Records contained in a dataset
□ □ □ □ □ □ □

Lemma relinked_refl fl h : relinked fl h h.
Proof. by split. Qed.

Lemma relinked_trans fl h1 h2 h3 : relinked fl h1 h2 -> relinked fl h2 h3 -> relinked fl h1 h3.
Proof.
  intros (H1 & H2 & H3) (H4 & H5 & H6). split; [congruence|]. split; [auto|].
  intros x Hx Hb. rewrite H6 by done. by apply H3.
Qed.

Lemma relinked_mono fl fl' h h' : fl ⊆ fl' -> relinked fl h h' -> relinked fl' h h'.
Proof.
  intros Hs (H1 & H2 & H3). split; [done|]. split; [done|]. intros x Hx Hb. apply H3; [done|].
  intros b Hbl. by apply Hb, Hs.
Qed.

Lemma relinked_set fl h x v : (x = lo \/ exists b, b ∈ fl /\ (x = next b \/ x = prev b)) ->
  relinked fl h (mk_heap (<[x := v]> (words h)) (mem_brk h)).
Proof.
  intros Hx. split; [done|]. split; cbn.
  - intros y Hy. apply lookup_insert_is_Some'. by right.
  - intros y Hy Hb. rewrite lookup_insert_ne; [done|]. intros <-.
    destruct Hx as [?|(b & Hin & [?|?])]; [done|..]; destruct (Hb b Hin); congruence.
Qed.

Lemma word_run h a v : words h !! a = Some v -> word a h = Ok (v, h).
Proof. intros H. unfold word. by rewrite H. Qed.

Lemma set_word_run h a v : is_Some (words h !! a) ->
  set_word a v h = Ok (tt, mk_heap (<[a := v]> (words h)) (mem_brk h)).
Proof. intros [x H]. unfold set_word. by rewrite H. Qed.

Lemma spaced_cons_neq b fl b' : spaced (b :: fl) -> b' ∈ fl ->
  (b + 32 <= b' \/ b' + 32 <= b) /\ lo + 8 <= b' /\ lo + 8 <= b.
Proof.
  intros (H1 & H2 & [Hn _]%NoDup_cons) Hb'.
  split; [apply H2; [by left|by right|set_solver]|]. split; apply H1; [by right|by left].
Qed.

Lemma insertFreeBlock_ok h fl b : flist (words h) fl -> spaced (b :: fl) ->
  is_Some (words h !! next b) -> is_Some (words h !! prev b) ->
  exists h', insertFreeBlock lo b h = Ok (tt, h') /\ flist (words h') (b :: fl) /\
    relinked (b :: fl) h h'.
Proof.
  intros [Hhd Hch] Hsp Hn Hp. unfold insertFreeBlock, FREE_LIST_HEAD, mem_heap_lo.
  step (word_run _ _ _ Hhd). step (set_word_run h (next b) (hd 0 fl) Hn).
  assert (Hb : lo + 8 <= b) by (apply Hsp; by left).
  destruct fl as [|b' fl]; cbn [hd].
  - change (0 =? 0) with true. cbn [negb]. rewrite bind_ret.
    rewrite set_word_run by (cbn; apply lookup_insert_is_Some'; right; by eexists).
    eexists; split; [done|]. unfold next, prev in *. split.
    + split; cbn; unfold next, prev; look; [done|]. split; [done|]. by split.
    + apply (relinked_trans _ _ (mk_heap (<[b + 8 := 0]> (words h)) (mem_brk h)));
        apply (relinked_set _ _ _ _); [|by left]. right. exists b. split; [by left|by left].
  - destruct (spaced_cons_neq b (b' :: fl) b' Hsp) as (Hd & Hb' & _); [by left|].
    destruct (Z.eqb_spec b' 0); [lia|]. cbn [negb]. rewrite !bind_assoc.
    destruct Hch as (Hn' & [q Hq] & Hch). unfold next, prev in *.
    erewrite bind_ok by (apply word_run; cbn; rewrite lookup_insert_ne by lia; exact Hq).
    rewrite !bind_assoc.
    erewrite bind_ok by (apply set_word_run; cbn; rewrite lookup_insert_ne by lia; exact Hp).
    erewrite bind_ok by (apply set_word_run; cbn; rewrite !lookup_insert_ne by lia; by eexists).
    rewrite set_word_run by (cbn; rewrite !lookup_insert_ne by lia; by eexists).
    eexists; split; [done|]. cbn [words mem_brk]. split.
    + split; [by look|]. cbn [chain hd]. unfold next, prev. look. split; [done|]. split; [by eexists|].
      split; [done|]. split; [done|]. eapply chain_frame; [|exact Hch].
      intros b2 Hb2. unfold next, prev.
      destruct (spaced_cons_neq b (b' :: fl) b2 Hsp) as (Hd2 & Hb2' & _); [by right|].
      assert (spaced (b' :: fl)) as Hsp'.
      { destruct Hsp as (S1 & S2 & [_ S3]%NoDup_cons). split; [intros; apply S1; by right|].
        split; [|done]. intros. apply S2; by try right. }
      destruct (spaced_cons_neq b' fl b2 Hsp' Hb2) as (Hd3 & _). by look.
    + split; [done|]. split.
      * intros x Hx. do 4 (apply lookup_insert_is_Some'; right). done.
      * intros x Hx Hl. destruct (Hl b) as [L1 L2]; [by left|].
        destruct (Hl b') as [L3 L4]; [right; by left|]. unfold next, prev in *. cbn. by look.
Qed.

Lemma spaced_submseteq fl fl' : fl' ⊆+ fl -> spaced fl -> spaced fl'.
Proof.
  intros Hs (H1 & H2 & H3).
  assert (forall b, b ∈ fl' -> b ∈ fl) by (intros; by eapply elem_of_submseteq).
  split; [auto|]. split; [auto|].
  apply submseteq_Permutation in Hs as [k Hk]. rewrite Hk in H3. by apply NoDup_app in H3 as [? _].
Qed.

Lemma spaced_perm fl fl' : fl ≡ₚ fl' -> spaced fl -> spaced fl'.
Proof. intros H. apply spaced_submseteq. by rewrite H. Qed.

(** The links of different blocks are different words. *)
Lemma spaced_links fl b b' : spaced fl -> b ∈ fl -> b' ∈ fl -> b <> b' ->
  next b <> next b' /\ prev b <> prev b' /\ next b <> prev b' /\ prev b <> next b'.
Proof. intros (_ & H & _) Hb Hb' Hne. destruct (H b b' Hb Hb' Hne); unfold next, prev; lia. Qed.

(** Patching the [prev] of the block after the one removed. *)
Lemma chain_patch w p q fl e v : spaced fl -> chain w p fl e ->
  match q with Some q => v = q | None => True end ->
  chain (match fl with [] => w | b :: _ => <[prev b := v]> w end) q fl e.
Proof.
  intros Hsp Hc Hv. destruct fl as [|b fl]; [done|]. destruct Hc as (H1 & H2 & H3). cbn [chain].
  assert (next b <> prev b) by (unfold next, prev; lia).
  rewrite lookup_insert_ne by done. split; [done|]. rewrite lookup_insert_eq.
  split; [destruct q; [by subst|by eexists]|].
  eapply chain_frame; [|exact H3]. intros b' Hb'.
  destruct (spaced_links (b :: fl) b b' Hsp) as (? & ? & ? & ?); [by left|by right| |].
  { intros ->. destruct Hsp as (_ & _ & [? _]%NoDup_cons). done. }
  by rewrite !lookup_insert_ne by done.
Qed.

Lemma pred_snoc p xs x : pred p (xs ++ [x]) = Some x.
Proof. unfold pred. by rewrite last_snoc. Qed.

Lemma hd_snoc_any {A} (d : A) xs x : hd d (xs ++ [x]) = hd x xs.
Proof. by destruct xs. Qed.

□ □ □ □ □ □ □

## EXERCISE OBJECTIVE
Across the entries above, state how many lines include the string "exact", with no other text.

## EXERCISE RESPONSE
4